RHEINBLICK - 3 Fragen 3 Antworten - Herbert Dauben

 

1. Bonn droht der Verkehrskollaps. Wie lösen Sie das Stau-Problem?

Eine Lösung bedeutet hier Verminderung des motorisierten Individualverkehrs durch Verbesserung der Attraktivität des öffentlich Nahverkehrsangebots sowie vor allem durch eine Förderung des Radverkehrs mit Fahrradschnellstraßen aus den Umgebungsgemeinden nach Bonn sowie der innerstädtischen Bevorrechtigung des Fahrradverkehrs an Ampelkreuzungen und in Fahrradstraßen und der Einführung des grünen Pfeils für Fahrrad-Rechtsabbieger.
Je attraktiver das Radfahren für Pendler wird, umso mehr Menschen werden auf das Fahrrad als das am wenigsten staugefährdete und umweltbelastende Verkehrsmittel umsteigen!


 
2. Gerade in der Großstadt ist das Teilnehmen am Straßenverkehr mitunter gefährlich. Was sind Ihre Ideen zur Unfallvermeidung?
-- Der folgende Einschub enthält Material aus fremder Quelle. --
(** C12: Tenant scoping.  A request that passes the token check on a fresh context runs
    as the subject and the role of its token.  Its organization is the one of the token,
    whatever tenant headers it carries, unless the role is super_admin and the scope
    header names a tenant; then it is that tenant.  Two requests with the same token
    that is not a super_admin's are indistinguishable to the handlers. *)
Theorem tenant_scope f req x' :
  JWTAuth (Some f) req new_context = Next x' →
  ∃ tok c, bearer req = Some tok ∧ f tok = Some c
    ∧ GetString x' "user_id" = claim_string c "sub"
    ∧ GetString x' "role" = claim_string c "role"
    ∧ (let scope := TrimSpace (header req "X-Scope-Tenant-ID") in
       GetString x' "org_id" =
         if bool_decide (claim_string c "role" = "super_admin" ∧ scope ≠ "") then scope
         else claim_string c "org_id")
    ∧ (claim_string c "role" ≠ "super_admin" →
       ∀ req2, header req2 "Authorization" = header req "Authorization" →
         JWTAuth (Some f) req2 new_context = Next x').
Proof.
  intros (f' & tok & c & [= <-] & Hb & Hf & ->)%JWTAuth_Next. exists tok, c.
  set (y := set_claim c "email" "email" _).
  assert (GetString y "role" = claim_string c "role") as Hrole.
  { subst y. ctx. unfold claim_string. by destruct (c !! "role") as [[]|], (c !! "org_id") as [[]|]. }
  assert (GetString y "org_id" = claim_string c "org_id") as Horg.
  { subst y. ctx. unfold claim_string. by destruct (c !! "org_id") as [[]|]. }
  split_and!; [done|done|..].
  - rewrite GetString_scope. cbn [String.eqb Ascii.eqb Bool.eqb orb]. rewrite andb_false_r. subst y. ctx.
    unfold claim_string. by destruct (c !! "sub") as [[]|], (c !! "org_id") as [[]|].
  - rewrite GetString_scope. cbn [String.eqb Ascii.eqb Bool.eqb orb]. by rewrite andb_false_r.
  - cbv zeta. rewrite GetString_scope, Hrole, Horg. cbn [String.eqb Ascii.eqb Bool.eqb orb].
    rewrite andb_true_r. rewrite andb_comm, <- bool_decide_and. done.
  - intros Hns req2 Ha. apply JWTAuth_Next. exists f, tok, c. split_and!; [done| |done|].
    + unfold bearer. rewrite Ha. exact Hb.
    + fold y. unfold scope_tenant. rewrite Hrole. rewrite !(bool_decide_eq_false_2 (claim_string _ _ = _)) by done.
      by rewrite !andb_false_r.
Qed.

(** ** Binding a user to a device (client_runtime_handler.go) *)

Inductive bind_reply := BindStatus (code : Z) | BindCall (orgID deviceID userID : string).

(** [BindUser] up to its call of [LinkClientUser]. *)
Definition BindUser (hasStore : bool) (c : context) : bind_reply :=
  let orgID := GetString c "device_org_id" in
  let orgID := if bool_decide (orgID = "") then GetString c "org_id" else orgID in
  let deviceID := GetString c "device_id" in
  let userID := GetString c "user_id" in
  let userOrgID := GetString c "user_org_id" in
  if bool_decide (orgID = "") || bool_decide (deviceID = "") then BindStatus 401
  else if bool_decide (userID = "") || negb (bool_decide (GetString c "role" = "client_user"))
  then BindStatus 403
  else if negb (bool_decide (userOrgID = "")) && negb (bool_decide (userOrgID = orgID))
  then BindStatus 403
  else if negb hasStore then BindStatus 500
  else BindCall orgID deviceID userID.

(** The middleware of the route. *)
Definition bind_chain (parse_leaf : string → option peer_cert)
    (device : string → string → string → option string) (f : string → option claims)
  : list middleware :=
  [DeviceMTLSAuth parse_leaf (Some device); JWTAuth (Some f); RequireRole ["client_user"]].

Lemma DeviceMTLSAuth_Next pl v req c c' :
  DeviceMTLSAuth pl (Some v) req c = Next c' →
  ∃ i dev, deviceCertificateIdentity pl req = Some i
    ∧ tenant_header req ≠ "" ∧ v (tenant_header req) (fingerprint i) (serial i) = Some dev
    ∧ GetString c' "org_id" = tenant_header req ∧ GetString c' "device_org_id" = tenant_header req
    ∧ GetString c' "device_id" = dev ∧ GetString c' "device_cn" = extractCN (subject i)
    ∧ (∀ k, k ∈ ["role"; "user_id"; "user_org_id"] → GetString c' k = GetString c k).
Proof.
  unfold DeviceMTLSAuth. destruct (deviceCertificateIdentity pl req) as [i|]; [|done].
  case_bool_decide as Ht; [done|]. destruct (v _ _ _) as [dev|] eqn:Hv; [|done]. intros [= <-].
  exists i, dev. split_and!; try done; try by ctx.
  intros k Hk. repeat (apply elem_of_cons in Hk as [->|Hk]; [by ctx|]). by apply elem_of_nil in Hk.
Qed.

(** C14: A user is bound to a device only across both proofs.  When the route's
    middleware passes and the handler calls the store, the device store has accepted
    the presented certificate for the organization of the call, and the token is a
    valid client-user token of the bound user, of the same organization if it names
    one; the tenant scope header plays no part. *)
Theorem bind_user_dual_auth pl device f req c' hasStore org dev user :
  run (bind_chain pl device f) req new_context = Next c' →
  BindUser hasStore c' = BindCall org dev user →
  ∃ i tok c, deviceCertificateIdentity pl req = Some i
    ∧ device org (fingerprint i) (serial i) = Some dev ∧ org = tenant_header req
    ∧ bearer req = Some tok ∧ f tok = Some c
    ∧ claim_string c "role" = "client_user" ∧ claim_string c "sub" = user
    ∧ (claim_string c "org_id" = "" ∨ claim_string c "org_id" = org).
Proof.
  intros Hrun Hb.
  eapply run_Next in Hrun as (c1 & Hd & Hrun); [|done].
  eapply run_Next in Hrun as (c2 & Hj & Hrun); [|done].
  eapply run_Next in Hrun as (c3 & Hr & Hc3); [|done].
  injection Hc3 as <-.
  apply DeviceMTLSAuth_Next in Hd as (i & d & Hi & Hne & Hv & Horg & Hdorg & Hdev & _ & Hfr).
  apply JWTAuth_Next in Hj as (f' & tok & c & [= <-] & Hbt & Hf & ->).
  set (y := set_claim c "email" "email" _) in Hr.
  assert (GetString y "role" = claim_string c "role") as Hrole.
  { subst y. ctx. unfold claim_string. rewrite (Hfr "role") by set_solver.
    by destruct (c !! "role") as [[]|], (c !! "org_id") as [[]|]. }
  revert Hr. unfold RequireRole. rewrite GetString_scope. cbn [String.eqb Ascii.eqb Bool.eqb orb].
  rewrite andb_false_r, Hrole. case_bool_decide as Hcu; [|done]. intros [= <-].
  assert (claim_string c "role" = "client_user") as Hcl.
  { by apply list_elem_of_singleton in Hcu. }
  assert (scope_tenant req y = y) as Hsc.
  { unfold scope_tenant. rewrite Hrole, Hcl. by rewrite andb_false_r. }
  rewrite Hsc in Hb. exists i, tok, c. revert Hb. unfold BindUser.
  assert (GetString y "device_org_id" = tenant_header req) as ->.
  { subst y. ctx. by destruct (c !! "org_id") as [[]|]. }
  assert (GetString y "device_id" = d) as ->.
  { subst y. ctx. by destruct (c !! "org_id") as [[]|]. }
  assert (GetString y "user_id" = claim_string c "sub") as ->.
  { subst y. ctx. unfold claim_string. rewrite (Hfr "user_id") by set_solver.
    by destruct (c !! "sub") as [[]|], (c !! "org_id") as [[]|]. }
  assert (GetString y "user_org_id" = claim_string c "org_id") as ->.
  { subst y. ctx. unfold claim_string. rewrite (Hfr "user_org_id") by set_solver.
    by destruct (c !! "org_id") as [[]|]. }
  rewrite (bool_decide_eq_false_2 (tenant_header req = "")) by done.
  destruct (_ || _); [done|]. destruct (_ || _); [done|].
  destruct (_ && _) eqn:Hg; [done|]. destruct hasStore; [|done]. intros [= <- <- <-].
  split_and!; try done. apply andb_false_iff in Hg as [Hg|Hg]; apply negb_false_iff in Hg;
    apply bool_decide_eq_true in Hg; auto.
Qed.

(** ** Witnesses *)

Definition demo_claims (role : string) : claims :=
  {["sub" := CString "u1"; "role" := CString role; "org_id" := CString "acme"]}.
Definition demo_tokens (tok : string) : option claims :=
  if String.eqb tok "user-token" then Some (demo_claims "client_user")
  else if String.eqb tok "root-token" then Some (demo_claims "super_admin")
  else None.
Definition demo_request (tok : string) : request :=
  mkReq "POST"
    (λ h, if String.eqb h "Authorization" then bearerPrefix +:+ tok
          else if String.eqb h "X-Scope-Tenant-ID" then " globex "
          else if String.eqb h "X-ApexAegis-Tenant-ID" then "acme"
          else "")
    [mkPeer "CN=laptop-7,O=acme" "laptop-7" "42" (of_string "cert")].
Definition demo_device (org fp serial : string) : option string :=
  if String.eqb org "acme" && String.eqb serial "42" then Some "dev-7" else None.
Definition final (o : outcome) : context := match o with Next c => c | Abort _ _ c => c end.

Lemma tenant_scope_witness :
  GetString (final (JWTAuth (Some demo_tokens) (demo_request "root-token") new_context)) "org_id"
    = "globex"
  ∧ GetString (final (JWTAuth (Some demo_tokens) (demo_request "user-token") new_context)) "org_id"
    = "acme".
Proof.
  split.
  - destruct (tenant_scope demo_tokens (demo_request "root-token")
      (final (JWTAuth (Some demo_tokens) (demo_request "root-token") new_context)) eq_refl)
      as (tok & c & Hb & Hf & _ & _ & Ho & _).
    rewrite Ho. injection Hb as <-. injection Hf as <-. vm_compute. reflexivity.
  - destruct (tenant_scope demo_tokens (demo_request "user-token")
      (final (JWTAuth (Some demo_tokens) (demo_request "user-token") new_context)) eq_refl)
      as (tok & c & Hb & Hf & _ & _ & Ho & _).
    rewrite Ho. injection Hb as <-. injection Hf as <-. vm_compute. reflexivity.
Defined.

Lemma bind_user_dual_auth_witness :
  ∃ i, deviceCertificateIdentity (λ _, None) (demo_request "user-token") = Some i
    ∧ demo_device "acme" (fingerprint i) (serial i) = Some "dev-7".
Proof.
  destruct (bind_user_dual_auth (λ _, None) demo_device demo_tokens (demo_request "user-token")
    (final (run (bind_chain (λ _, None) demo_device demo_tokens) (demo_request "user-token") new_context))
    true "acme" "dev-7" "u1") as (i & tok & c & Hi & Hd & _);
    [vm_compute; reflexivity|vm_compute; reflexivity|].
  exists i. split; [exact Hi|exact Hd].
Defined.

End Access.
Der beste Weg zur Unfallvermeidung ist immer noch die Reduzierung der innerstädtischen Regelgeschwindigkeit! Tempo 30 dort, wo es zulässig ist, sollte Standard werden. Bis zu einer bundesweiten Regelung fordern wir für Bonn eine möglichst großzügige Übergangsregelung für mehr Tempo 30 Zonen.
Dies muss einhergehen mit Aktionen und Kampagnen (nehmt Rücksicht aufeinander) sowie eine Aufklärung auch von Fahrschulen über die Bedeutung von Fahrradstraßen und Schutzstreifen.

 

3. Die Feinstaubbelastung in Bonn ist immanent. Wie bekommen wir diese aus Ihrer Sicht in den Griff?

Individualverkehr vermindert man durch ein intelligentes Shuttle-System von Sammelparkplätzen vor der Stadt in Verbindung mit sicheren Radunterstellmöglichkeiten und guter Anbindung an den ÖPNV, durch eine möglichst schnelle Einführung eines Radverleihsystems und begleitende Maßnahmen, wie zum Beispiel die Kappung des Cityrings am Bahnhof.
Die Umstellung der Bonner Busflotte auf E-und O-Busse, Wasserstoff- und Erdgasfahrzeuge ist ebenfalls ein erfolgversprechender Ansatz zur Verringerung der Belastungen.
Ein Förderprogramm für Bonner Handwerksbetriebe zum Umstieg auf E-Lastenfahrräder und E-Mobile gehört ebenso dazu wie auch das Einfahrverbot für große LKWs, verbunden mit zentralen Umladeplätzen für die gewerbliche Anlieferung auf der „letzten Meile“ durch E-Fahrzeuge.
In diesem Zusammenhang verweise ich Sie auf Artikel "Verkehrswende - oder Fahrverbote", der in unserer Zeitschrift Rückenwind in den nächsten Tagen erscheinen wird.

 

Biografische Angaben:

Herbert Dauben ist 2. Vorsitzender des ADFC Bonn / Rhein-Sieg e.V.